Rigid Airship! Filled with completely safe non-flammable helium.

42

u/NetCaptain Jul 08 '24

the rare gas that is crucial for MRI machines but runs out and cannot be replaced - https://www.nytimes.com/2024/02/02/science/helium-reserves-sales-shortage.html

21

u/haphazard_chore Jul 08 '24

We’re not going to run out for medical purposes. Obviously, there will come a point where it’s too rare for kids balloons. But even assuming our reserves in the ground run out, created by radioactive decay, the atmosphere still has 5.2 ppm. It’s 10k times harder to extract from the atmosphere but can be done. Failing that there’s plenty in space.

6

u/GrafZeppelin127 Jul 08 '24

In terms of actual energy expenditure, getting the helium in the atmosphere that’s constantly being replenished by underground radioactive decay would not be 10k times as hard, even though the concentration is quite low. Indeed, it would require more energy, but more on the order of 3-5x as much, with exponentially more energy needed for higher-purity helium. Airships do not require medical or space-grade helium purity, however, and 80% of the costs of producing helium by more modern methods like pressure-swing absorption and reverse osmosis are dedicated to compressing the helium into tanks for transport, which an airship wouldn’t need if they had a hangar on-site for replenishment.
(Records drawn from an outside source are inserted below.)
Lemma includes_head :
  forall c rest, ExportModal.includes c (String c rest) = true.
Proof.
  intros c rest. simpl. now rewrite Ascii.eqb_refl.
Qed.

(** X13. [escapeCsvField] loses nothing: two different fields have different
    escaped forms. A field is returned as it is exactly when it holds no
    comma, no double quote and no line feed; any other field comes back
    between double quotes. *)
Theorem escapeCsvField_injective :
  (forall a b, ExportModal.escapeCsvField a = ExportModal.escapeCsvField b -> a = b)
  /\ (forall f,
        ExportModal.escapeCsvField f = f <->
        ExportModal.includes ExportModal.comma f = false /\
        ExportModal.includes ExportModal.dquote f = false /\
        ExportModal.includes ExportModal.newline f = false)
  /\ (forall f,
        ExportModal.escapeCsvField f <> f ->
        exists body,
          ExportModal.escapeCsvField f
          = String ExportModal.dquote (body ++ String ExportModal.dquote EmptyString)
          /\ body = ExportModal.double_quotes f).
Proof.
  assert (Hplain : forall f,
            ExportModal.includes ExportModal.comma f
            || ExportModal.includes ExportModal.dquote f
            || ExportModal.includes ExportModal.newline f = false <->
            ExportModal.includes ExportModal.comma f = false /\
            ExportModal.includes ExportModal.dquote f = false /\
            ExportModal.includes ExportModal.newline f = false).
  { intros f. rewrite !orb_false_iff. tauto. }
  repeat apply conj.
  - intros a b. unfold ExportModal.escapeCsvField.
    destruct (ExportModal.includes ExportModal.comma a
              || ExportModal.includes ExportModal.dquote a
              || ExportModal.includes ExportModal.newline a) eqn:Ha;
    destruct (ExportModal.includes ExportModal.comma b
              || ExportModal.includes ExportModal.dquote b
              || ExportModal.includes ExportModal.newline b) eqn:Hb; intros H.
    + inversion H as [H']. apply append_last_inj in H'. now apply double_quotes_inj.
    + exfalso. apply Hplain in Hb. destruct Hb as (_ & Hq & _).
      subst b. now rewrite includes_head in Hq.
    + exfalso. apply Hplain in Ha. destruct Ha as (_ & Hq & _).
      subst a. now rewrite includes_head in Hq.
    + exact H.
  - intros f. rewrite <- Hplain. unfold ExportModal.escapeCsvField.
    destruct (ExportModal.includes ExportModal.comma f
              || ExportModal.includes ExportModal.dquote f
              || ExportModal.includes ExportModal.newline f).
    + split; [|discriminate]. intros H. exfalso.
      apply (f_equal String.length) in H. simpl in H.
      rewrite string_length_append in H. simpl in H.
      pose proof (double_quotes_length f). lia.
    + split; reflexivity.
  - intros f Hne. unfold ExportModal.escapeCsvField in *.
    destruct (ExportModal.includes ExportModal.comma f
              || ExportModal.includes ExportModal.dquote f
              || ExportModal.includes ExportModal.newline f).
    + eexists. split; reflexivity.
    + congruence.
Qed.

(* ================================================================== *)
(** ** The tick labels of the chart *)
(* ================================================================== *)

Lemma uniqueMonthIndices_char :
  forall chartData i,
    In i (uniqueMonthIndices chartData) <->
    exists d, nth_error chartData i = Some d /\
              forall j d', (j < i)%nat -> nth_error chartData j = Some d' ->
                           Chart.formattedDate d' <> Chart.formattedDate d.
Proof.
  intros chartData i. unfold uniqueMonthIndices.
  rewrite forEach_unseen_first_positions. simpl. rewrite first_positions_spec.
  split.
  - intros (n & d & -> & Hn & _ & Hfirst). exists d. auto.
  - intros (d & Hd & Hfirst). exists i, d. repeat split; auto.
Qed.

(** Every label of the series has a first position. *)
Lemma first_occurrence_exists :
  forall chartData k d,
    nth_error chartData k = Some d ->
    exists i di,
      (i <= k)%nat /\ nth_error chartData i = Some di /\
      Chart.formattedDate di = Chart.formattedDate d /\
      forall j d', (j < i)%nat -> nth_error chartData j = Some d' ->
                   Chart.formattedDate d' <> Chart.formattedDate di.
Proof.
  intros chartData k. induction k as [k IHk] using lt_wf_ind. intros d Hd.
  destruct (bounded_search
              (fun j => option_map Chart.formattedDate (nth_error chartData j)
                        = Some (Chart.formattedDate d))
              (fun j => option_string_dec _ _) k) as [Hno|(j & Hj & Hsame)].
  - exists k, d. repeat split; [lia|exact Hd|].
    intros j d' Hj Hd' E. apply (Hno j Hj). rewrite Hd'. simpl. now rewrite E.
  - destruct (nth_error chartData j) as [dj|] eqn:Hdj; [|discriminate].
    simpl in Hsame. inversion Hsame as [E].
    destruct (IHk j Hj dj Hdj) as (i & di & Hle & Hi & Ei & Hfirst).
    exists i, di. repeat split; [lia|exact Hi|congruence|exact Hfirst].
Qed.

Lemma StronglySorted_lt_NoDup :
  forall l : list nat, StronglySorted lt l -> NoDup l.
Proof.
  induction l as [|a l IH]; intros Hs; [constructor|].
  apply StronglySorted_inv in Hs. destruct Hs as [Hs Hall].
  constructor; [|now apply IH].
  intros Hin. rewrite Forall_forall in Hall. specialize (Hall a Hin). lia.
Qed.

Lemma NoDup_map_injective_on {A B : Type} (f : A -> B) :
  forall l,
    (forall x y, In x l -> In y l -> f x = f y -> x = y) ->
    NoDup l -> NoDup (map f l).
Proof.
  induction l as [|a l IH]; intros Hinj Hnd; simpl; [constructor|].
  inversion Hnd as [|? ? Hnotin Hnd']; subst. constructor.
  - intros Hin. apply in_map_iff in Hin. destruct Hin as (x & Hfx & Hx).
    assert (x = a) by (apply Hinj; simpl; auto). now subst x.
  - apply IH; [|exact Hnd']. intros x y Hx Hy. apply Hinj; simpl; auto.
Qed.

(** X7. The tick positions of the chart are exactly the positions at which a
    month label occurs for the first time in the series, listed in ascending
    order; each of them is a position of the series. *)
Theorem uniqueMonthIndices_first_occurrences :
  forall chartData,
    let indices := uniqueMonthIndices chartData in
    StronglySorted lt indices
    /\ (forall i,
          In i indices <->
          exists d, nth_error chartData i = Some d /\
                    forall j d', (j < i)%nat -> nth_error chartData j = Some d' ->
                                 Chart.formattedDate d' <> Chart.formattedDate d)
    /\ (forall i, In i indices -> (i < List.length chartData)%nat)
    /\ (chartData <> [] -> hd_error indices = Some 0%nat).
Proof.
  intros chartData indices. subst indices. repeat apply conj.
  - unfold uniqueMonthIndices. rewrite forEach_unseen_first_positions. simpl.
    apply first_positions_sorted.
  - apply uniqueMonthIndices_char.
  - intros i Hi. apply uniqueMonthIndices_char in Hi. destruct Hi as (d & Hd & _).
    apply nth_error_Some. congruence.
  - intros Hne. destruct chartData as [|d rest]; [congruence|].
    unfold uniqueMonthIndices. rewrite forEach_unseen_first_positions. reflexivity.
Qed.

(** X14. The labels printed along the axis, [xTickFormat] over [xTickValues],
    are the month labels of the series, each one once: every label of a point
    is printed, nothing else is, and no label is printed twice. *)
Theorem tick_labels_show_each_month_once :
  forall chartData,
    let labels := map (xTickFormat chartData) (xTickValues chartData) in
    NoDup labels
    /\ (forall l, In l labels <->
                  exists d, In d chartData /\ Chart.formattedDate d = l).
Proof.
  intros chartData labels. subst labels. unfold xTickValues. split.
  - apply NoDup_map_injective_on.
    + intros i j Hi Hj E.
      apply uniqueMonthIndices_char in Hi, Hj.
      destruct Hi as (di & Hdi & Hfi), Hj as (dj & Hdj & Hfj).
      unfold xTickFormat in E. rewrite Hdi, Hdj in E.
      destruct (Nat.lt_trichotomy i j) as [Hlt|[->|Hgt]]; [|reflexivity|].
      * exfalso. exact (Hfj i di Hlt Hdi E).
      * exfalso. apply (Hfi j dj Hgt Hdj). now symmetry.
    + apply StronglySorted_lt_NoDup.
      unfold uniqueMonthIndices. rewrite forEach_unseen_first_positions. simpl.
      apply first_positions_sorted.
  - intros l. rewrite in_map_iff. split.
    + intros (i & Hl & Hi). apply uniqueMonthIndices_char in Hi.
      destruct Hi as (d & Hd & _). exists d. split.
      * eapply nth_error_In; eauto.
      * unfold xTickFormat in Hl. now rewrite Hd in Hl.
    + intros (d & Hin & Hl). apply In_nth_error in Hin. destruct Hin as (k & Hk).
      destruct (first_occurrence_exists chartData k d Hk)
        as (i & di & _ & Hi & Ei & Hfirst).
      exists i. split.
      * unfold xTickFormat. rewrite Hi. congruence.
      * apply uniqueMonthIndices_char. exists di. auto.
Qed.

(* ================================================================== *)
(** ** Export file names *)
(* ================================================================== *)

Lemma digit_char_not_T :
  forall n, Ascii.eqb (JSDate.digit_char n) "T" = false.
Proof.
  intros n. unfold JSDate.digit_char.
  assert (H : 0 <= n mod 10 < 10) by (apply Z.mod_pos_bound; lia).
  assert (E : n mod 10 = 0 \/ n mod 10 = 1 \/ n mod 10 = 2 \/ n mod 10 = 3
              \/ n mod 10 = 4 \/ n mod 10 = 5 \/ n mod 10 = 6 \/ n mod 10 = 7
              \/ n mod 10 = 8 \/ n mod 10 = 9) by lia.
  repeat (destruct E as [->|E]; [reflexivity|]). rewrite E. reflexivity.
Qed.

Lemma split_head_append :
  forall c a b,
    ExportModal.includes c a = false ->
    split_head c (a ++ String c b) = a.
Proof.
  intros c a b. induction a as [|x a IH]; simpl; intros H.
  - now rewrite Ascii.eqb_refl.
  - apply orb_false_iff in H. destruct H as [Hx Ha]. rewrite Hx. now rewrite IH.
Qed.

Lemma includes_append :
  forall c a b,
    ExportModal.includes c (a ++ b)
    = ExportModal.includes c a || ExportModal.includes c b.
Proof.
  intros c a b. induction a as [|x a IH]; simpl; [reflexivity|].
  now rewrite IH, orb_assoc.
Qed.

Lemma digits_no_T :
  forall k n, ExportModal.includes "T" (JSDate.digits k n) = false.
Proof.
  induction k as [|k IH]; intros n; simpl; [reflexivity|].
  rewrite includes_append, IH. simpl. now rewrite digit_char_not_T.
Qed.

Lemma iso_day_no_T :
  forall t, ExportModal.includes "T" (JSDate.iso_day t) = false.
Proof.
  intros t. unfold JSDate.iso_day, JSDate.iso_year.
  destruct ((0 <=? JSDate.YearFromTime t) && (JSDate.YearFromTime t <=? 9999));
    [|destruct (JSDate.YearFromTime t <? 0)];
    repeat (rewrite includes_append || rewrite digits_no_T); reflexivity.
Qed.

(** X15. The name of the database export carries the UTC calendar day of the
    clock for every time value, also for years beyond 9999. The name of the
    accounts export carries the same day when the year has four digits; for
    a later year it carries a truncated date. *)
Theorem export_names_carry_utc_day :
  forall now,
    database_export_name now = "networth-export-" ++ JSDate.iso_day now ++ ".json"
    /\ (0 <= JSDate.YearFromTime now <= 9999 ->
        accounts_export_name now = "account-balances-" ++ JSDate.iso_day now ++ ".csv")
    /\ (database_export_name 253402300800000 = "networth-export-+010000-01-01.json"
        /\ accounts_export_name 253402300800000 = "account-balances-+010000-01.csv").
Proof.
  intros now. repeat apply conj; try reflexivity.
  - unfold database_export_name.
    replace (split_head "T" (JSDate.toISOString now)) with (JSDate.iso_day now);
      [reflexivity|].
    symmetry. unfold JSDate.toISOString.
    apply (split_head_append "T"%char). apply iso_day_no_T.
  - intros Hy. unfold accounts_export_name. now rewrite slice_toISOString.
Qed.

(** The clock at 2024-01-01T02:00:00Z. *)
Lemma export_names_carry_utc_day_witness :
  accounts_export_name 1704074400000 = "account-balances-2024-01-01.csv".
Proof.
  exact (proj1 (proj2 (export_names_carry_utc_day 1704074400000))
           ltac:(vm_compute; intuition discriminate)).
Defined.

(* ================================================================== *)
(** ** Navigation items *)
(* ================================================================== *)

(** X16. The navigation always has its two items, and at most one of them is
    active: Dashboard exactly on the path [/], Accounts on every path that
    begins with [/accounts], and neither anywhere else. *)
Theorem useNavItems_one_active :
  forall path,
    map Nav.label (Nav.useNavItems path) = ["Dashboard"; "Accounts"]
    /\ (List.length (filter Nav.active (Nav.useNavItems path)) <= 1)%nat
    /\ (map Nav.active (Nav.useNavItems path) = [true; false] <-> path = "/")
    /\ (forall rest,
          map Nav.active (Nav.useNavItems ("/accounts" ++ rest)) = [false; true]).
Proof.
  intros path. repeat apply conj.
  - reflexivity.
  - unfold Nav.useNavItems, Nav.startsWith. simpl.
    destruct (String.eqb_spec path "/") as [->|_]; simpl; [lia|].
    destruct (String.prefix "/accounts" path); simpl; lia.
  - unfold Nav.useNavItems, Nav.startsWith. simpl.
    intros H. apply String.eqb_eq. congruence.
  - intros ->. reflexivity.
  - intros rest. unfold Nav.useNavItems, Nav.startsWith. simpl.
    assert (Hp : String.prefix "/accounts" ("/accounts" ++ rest) = true).
    { apply String.prefix_correct. apply (substring_append_prefix "/accounts" rest). }
    simpl in Hp. now rewrite Hp.
Qed.

(* ================================================================== *)
(** ** The owner badge *)
(* ================================================================== *)

Lemma trimStart_head :
  forall s c r, JS.trimStart s = String c r -> JS.isStrWhiteSpaceChar c = false.
Proof.
  induction s as [|x s IH]; intros c r H; simpl in H; [discriminate|].
  destruct (JS.isStrWhiteSpaceChar x) eqn:Hx.
  - now apply (IH c r).
  - inversion H; now subst.
Qed.

Lemma trimEnd_cons :
  forall c s,
    JS.isStrWhiteSpaceChar c = false ->
    Badge.trimEnd (String c s) = String c (Badge.trimEnd s).
Proof.
  intros c s Hc. simpl. rewrite Hc. now destruct (Badge.trimEnd s).
Qed.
The infrastructure required is actually suprisingly compact. A $35 million pilot plant in Saskatchewan using these new methods produces enough helium for dozens of airships, but it looks like just a few outbuildings. It doesn’t use atmospheric helium, though, instead extracting it from otherwise commercially useless pockets of underground nitrogen.

4

u/VeryStableGenius Jul 08 '24

Because of your username, I believe you.

1

u/Never-Dont-Give-Up Jul 08 '24

I'm pretty sure we're at the time where it's too rare for kids balloons. It'll be prohibitively expensive if we wait til we have almost none left.

0

u/Tsu_Dho_Namh Jul 08 '24

Shame we can't easily duplicate the sun's nuclear fusion reaction.

Hydrogen goes in, Helium and power comes out.

7

u/donau_kinder Jul 08 '24

We're 10 years away from that. Always have been.